Key formula $\|\mathbf{x}\|_2 = \sqrt{\sum_i x_i^2}$

Key takeaways

  • A norm assigns a non-negative length to a vector; it is written between double bars, like ‖x‖.
  • The L1 norm adds the absolute values of the components: ‖x‖₁ = Σ|xᵢ|. It is called the Manhattan distance because it measures travel across a grid.
  • The L2 norm is the square root of the sum of squares: ‖x‖₂ = √(Σ xᵢ²). It is the straight-line length, the plain Euclidean distance.
  • The distance between two points is the norm of their difference, and choosing L1 or L2 changes what it means for two vectors to be close.
  • In a neural network, the L1 and L2 norm shows up in loss functions and in the regularisation that prevents overfitting.

What is a vector norm?

A norm is a function that takes a vector and returns a real number representing its size. To earn the name of norm it must obey three rules: it is never negative and equals 0 only for the zero vector, it scales like the vector (double the vector and you double the norm) and it respects the triangle inequality, meaning the direct path is never longer than a detour.

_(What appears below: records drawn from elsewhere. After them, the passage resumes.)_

Lemma format_duration_hh_mm_ss_witness :
  format_duration (5400750 # 1000) = spec_duration_string (5400750 # 1000)
  /\ spec_duration_string (5400750 # 1000) = "01:30:00"%string.
Proof.
  split; [|reflexivity].
  apply (proj1 format_duration_hh_mm_ss (5400750 # 1000)).
  unfold Qle. simpl. lia.
Defined.

(** ** Foreign keys hold in every state the handlers can produce *)

Lemma map_id_write_back (m' : Meeting.t) (l : list Meeting.t) :
  map Meeting.id (map (write_back m') l) = map Meeting.id l.
Proof.
  rewrite map_map. apply map_ext. intros x. apply write_back_id.
Qed.

Lemma exec_foreign_keys_ok (rq : Request) (s : Store) :
  foreign_keys_ok s -> foreign_keys_ok (exec (handler rq) s).
Proof.
  intros Hfk. destruct rq as [now names rates|now|meeting_id now|]; cbn [handler].
  - destruct (spec_valid_entries (combine names rates)) as [|e es] eqn:Hv.
    + unfold exec, commits. now rewrite (start_meeting_none _ _ _ _ Hv).
    + destruct (start_meeting_some now names rates s e es Hv)
        as (rows & _ & Hrows & _ & Hc).
      rewrite (exec_start_meeting_some _ _ _ _ _ _ Hc).
      unfold foreign_keys_ok in *. cbn [meetings attendees].
      rewrite map_app. apply Forall_app. split.
      * eapply Forall_impl; [|exact Hfk]. intros a Ha.
        apply in_or_app. now left.
      * eapply Forall_impl; [|exact Hrows]. intros a Ha.
        apply in_or_app. right. rewrite Ha. now left.
  - destruct (first_active s) as [m|] eqn:Hm.
    + unfold exec, commits. rewrite (stop_meeting_some now s m Hm).
      cbn [snd committed last]. unfold foreign_keys_ok in *.
      cbn [meetings attendees]. now rewrite map_id_write_back.
    + unfold exec, commits. now rewrite (stop_meeting_none now s Hm).
  - unfold exec, commits. now rewrite summary_session.
  - unfold exec, commits, setup_page, bind, query, ret, open. cbn [view].
    now destruct (first_active s).
Qed.

Lemma serve_foreign_keys_ok (rqs : list Request) :
  forall s, foreign_keys_ok s -> foreign_keys_ok (serve rqs s).
Proof.
  induction rqs as [|rq rqs IH]; intros s Hfk; simpl; [exact Hfk|].
  apply IH. now apply exec_foreign_keys_ok.
Qed.

Lemma reachable_foreign_keys_ok (rqs : list Request) :
  foreign_keys_ok (serve rqs empty_store).
Proof. apply serve_foreign_keys_ok. constructor. Qed.

(** * Further properties of the handlers *)

(** ** Every request is one transition *)

Lemma filter_idem {A} (f : A -> bool) (l : list A) :
  filter f (filter f l) = filter f l.
Proof.
  induction l as [|a l IH]; simpl; [reflexivity|].
  destruct (f a) eqn:E; simpl; [now rewrite E, IH|exact IH].
Qed.

Lemma exec_transition (rq : Request) (s : Store) :
  transition s (exec (handler rq) s).
Proof.
  destruct rq as [now names rates|now|meeting_id now|]; cbn [handler].
  - destruct (spec_valid_entries (combine names rates)) as [|e es] eqn:Hv.
    + unfold exec, commits. rewrite (start_meeting_none _ _ _ _ Hv).
      constructor.
    + destruct (start_meeting_some now names rates s e es Hv)
        as (rows & Hent & Hrows & _ & Hc).
      rewrite (exec_start_meeting_some _ _ _ _ _ _ Hc).
      apply (tr_start s now (e :: es) rows); try assumption; [discriminate|].
      rewrite <- Hv. apply filter_idem.
  - destruct (first_active s) as [m|] eqn:Hm.
    + unfold exec, commits. rewrite (stop_meeting_some now s m Hm).
      cbn [snd committed last]. now constructor.
    + unfold exec, commits. rewrite (stop_meeting_none now s Hm). constructor.
  - unfold exec, commits. rewrite summary_session. constructor.
  - unfold exec, commits, setup_page, bind, query, ret, open. cbn [view].
    destruct (first_active s); constructor.
Qed.

Lemma serve_invariant (P : Store -> Prop) :
  (forall s s', P s -> transition s s' -> P s') ->
  forall rqs s, P s -> P (serve rqs s).
Proof.
  intros Hstep rqs. induction rqs as [|rq rqs IH]; intros s Hs; simpl;
    [exact Hs|].
  apply IH. apply (Hstep s); [exact Hs|apply exec_transition].
Qed.

(** ** Keys *)

Lemma fold_max_from (l : list Z) (a : Z) :
  0 <= a -> fold_right Z.max a l = Z.max a (fold_right Z.max 0 l).
Proof.
  intros Ha. induction l as [|y l IH]; cbn [fold_right]; [lia|].
  rewrite IH. lia.
Qed.

Lemma next_id_ids_upto (n : nat) : next_id (ids_upto n) = Z.of_nat (S n).
Proof.
  unfold next_id. induction n as [|n IH].
  - reflexivity.
  - unfold ids_upto in *. rewrite seq_S, map_app, fold_right_app.
    cbn [map fold_right Nat.add].
    rewrite fold_max_from by lia. lia.
Qed.

Lemma ids_upto_S (n : nat) : ids_upto (S n) = ids_upto n ++ [Z.of_nat (S n)].
Proof. unfold ids_upto. now rewrite seq_S, map_app. Qed.

Lemma in_ids_upto (n : nat) (k : Z) :
  In k (ids_upto n) <-> 1 <= k <= Z.of_nat n.
Proof.
  unfold ids_upto. rewrite in_map_iff. split.
  - intros (i & <- & Hi). apply in_seq in Hi. lia.
  - intros Hk. exists (Z.to_nat k). split; [lia|]. apply in_seq. lia.
Qed.

Lemma transition_ids_sequential (s s' : Store) :
  map Meeting.id (meetings s) = ids_upto (List.length (meetings s)) ->
  transition s s' ->
  map Meeting.id (meetings s') = ids_upto (List.length (meetings s')).
Proof.
  intros H [|now entries rows m _ _ _ _|now m _]; [exact H| |].
  - cbn [meetings]. rewrite map_app, length_app, Nat.add_1_r, ids_upto_S.
    cbn [map Meeting.id]. unfold m. cbn [Meeting.id].
    now rewrite H, next_id_ids_upto.
  - cbn [meetings]. now rewrite map_id_write_back, length_map.
Qed.

Lemma serve_ids_sequential (rqs : list Request) :
  map Meeting.id (meetings (serve rqs empty_store))
  = ids_upto (List.length (meetings (serve rqs empty_store))).
Proof.
  apply (serve_invariant
           (fun s => map Meeting.id (meetings s)
                     = ids_upto (List.length (meetings s)))).
  - apply transition_ids_sequential.
  - reflexivity.
Qed.

Lemma transition_unique_ids (s s' : Store) :
  unique_ids s -> transition s s' -> unique_ids s'.
Proof.
  unfold unique_ids.
  intros H [|now entries rows m _ _ _ _|now m _]; [exact H| |].
  - cbn [meetings]. rewrite map_app. cbn [map].
    apply NoDup_app; [exact H|repeat constructor; easy|].
    intros k Hk [<-|[]]. now apply (next_id_fresh (map Meeting.id (meetings s))).
  - cbn [meetings]. now rewrite map_id_write_back.
Qed.

Lemma serve_unique_ids (rqs : list Request) :
  forall s, unique_ids s -> unique_ids (serve rqs s).
Proof. apply serve_invariant. apply transition_unique_ids. Qed.

(** X: keys of meetings. After any sequence of requests served from the
    empty database, the keys of the meetings are 1, 2, ..., n in row order,
    where n is the number of meetings; in particular they are pairwise
    distinct. *)
Theorem served_meeting_ids_are_sequential (rqs : list Request) :
  let s := serve rqs empty_store in
  map Meeting.id (meetings s) = ids_upto (List.length (meetings s))
  /\ unique_ids s.
Proof.
  split; [apply serve_ids_sequential|].
  apply serve_unique_ids. constructor.
Qed.

(** ** Invariants of the rows *)

Lemma transition_active_iff_open (s s' : Store) :
  Forall (fun m => Meeting.is_active m = true <-> Meeting.end_time m = None)
         (meetings s) ->
  transition s s' ->
  Forall (fun m => Meeting.is_active m = true <-> Meeting.end_time m = None)
         (meetings s').
Proof.
  intros H [|now entries rows m _ _ _ _|now m _]; [exact H| |]; cbn [meetings].
  - apply Forall_app. split; [exact H|]. now repeat constructor.
  - rewrite Forall_forall in *. intros x Hx.
    apply in_map_iff in Hx. destruct Hx as (y & <- & Hy).
    unfold write_back. destruct (Meeting.id y =? _); [|now apply H].
    cbn. split; discriminate.
Qed.

(** X: active flag and end time. After any sequence of requests served from
    the empty database, a meeting is active exactly when it has no end
    time. *)
Theorem served_active_iff_no_end_time (rqs : list Request) (m : Meeting.t) :
  In m (meetings (serve rqs empty_store)) ->
  (Meeting.is_active m = true <-> Meeting.end_time m = None).
Proof.
  revert m. apply Forall_forall.
  apply (serve_invariant
           (fun s => Forall (fun m => Meeting.is_active m = true
                                      <-> Meeting.end_time m = None)
                            (meetings s))).
  - apply transition_active_iff_open.
  - constructor.
Qed.

Lemma served_active_iff_no_end_time_witness :
  Meeting.is_active (Meeting.mk 1 0 (Some 9) false) = true
  <-> Meeting.end_time (Meeting.mk 1 0 (Some 9) false) = None.
Proof.
  apply (served_active_iff_no_end_time
           [Start 0 ["ann"]%string [50%Q]; Stop 9]).
  vm_compute. left. reflexivity.
Defined.

Lemma transition_has_attendee (s s' : Store) :
  Forall (fun m => attendees_of (Meeting.id m) s <> []) (meetings s) ->
  transition s s' ->
  Forall (fun m => attendees_of (Meeting.id m) s' <> []) (meetings s').
Proof.
  intros H [|now entries rows m Hne _ Hent Hrows|now m _]; [exact H| |];
    unfold attendees_of in *; cbn [meetings attendees].
  - apply Forall_app. split.
    + eapply Forall_impl; [|exact H]. intros x Hx. cbn beta in *.
      rewrite filter_app. intros E. apply app_eq_nil in E. tauto.
    + constructor; [|constructor]. rewrite filter_app.
      rewrite (filter_all _ rows).
      * intros E. apply app_eq_nil in E. destruct E as [_ ->].
        apply Hne. now rewrite <- Hent.
      * eapply Forall_impl; [|exact Hrows]. intros a Ha. now apply Z.eqb_eq.
  - rewrite Forall_forall in *. intros x Hx.
    apply in_map_iff in Hx. destruct Hx as (y & <- & Hy).
    rewrite write_back_id. now apply H.
Qed.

With the norm comes distance. The distance between two vectors x and y is the norm of their difference, $|\mathbf{x}-\mathbf{y}|$. Changing the norm changes the map of closeness: two points that look near under one measure can be far under another. The reference text Mathematics for Machine Learning[1] devotes a whole chapter to these geometric notions because they underpin almost any algorithm that compares examples.

L1 norm (Manhattan)

The L1 norm adds the absolute values of the vector’s components:

$$|\mathbf{x}|_1 = |x_1| + |x_2| + \dots + |x_n|$$

For the vector x = (3, 4), the L1 norm is $|3| + |4| = 7$.

It is known as the Manhattan or taxicab distance because, in a city with a grid of streets, you cannot cut through the buildings diagonally: you travel so many blocks one way and so many the other. That sum of segments is exactly the L1 norm. Its most useful trait in machine learning is that it treats every component equally and tends to push many of them all the way to zero, producing sparse solutions.

L2 norm (Euclidean)

The L2 norm is the square root of the sum of the squares of the components:

$$|\mathbf{x}|_2 = \sqrt{x_1^2 + x_2^2 + \dots + x_n^2}$$

It is the formula in this article’s hero and it is nothing but the Pythagorean theorem taken to any number of dimensions. For the same vector x = (3, 4), the L2 norm is $\sqrt{3^2 + 4^2} = \sqrt{9 + 16} = \sqrt{25} = 5$.

This is the straight-line, Euclidean distance, the one a ruler would measure between two points. It is the default norm when someone talks about the length of a vector with no further qualifier, and the one libraries like NumPy[2] use in their linalg.norm function. Unlike L1, it penalises large values much more, because every component enters squared.

Norms and regularisation

Here norms stop being geometry and start shaping training. Regularising means adding to the loss a term that penalises large weights so the network does not memorise the training set. L2 regularisation, also called weight decay, adds the squared L2 norm of the weights and shrinks them smoothly towards zero. L1 regularisation adds the L1 norm and tends to set weights exactly to zero, thereby selecting the most useful features.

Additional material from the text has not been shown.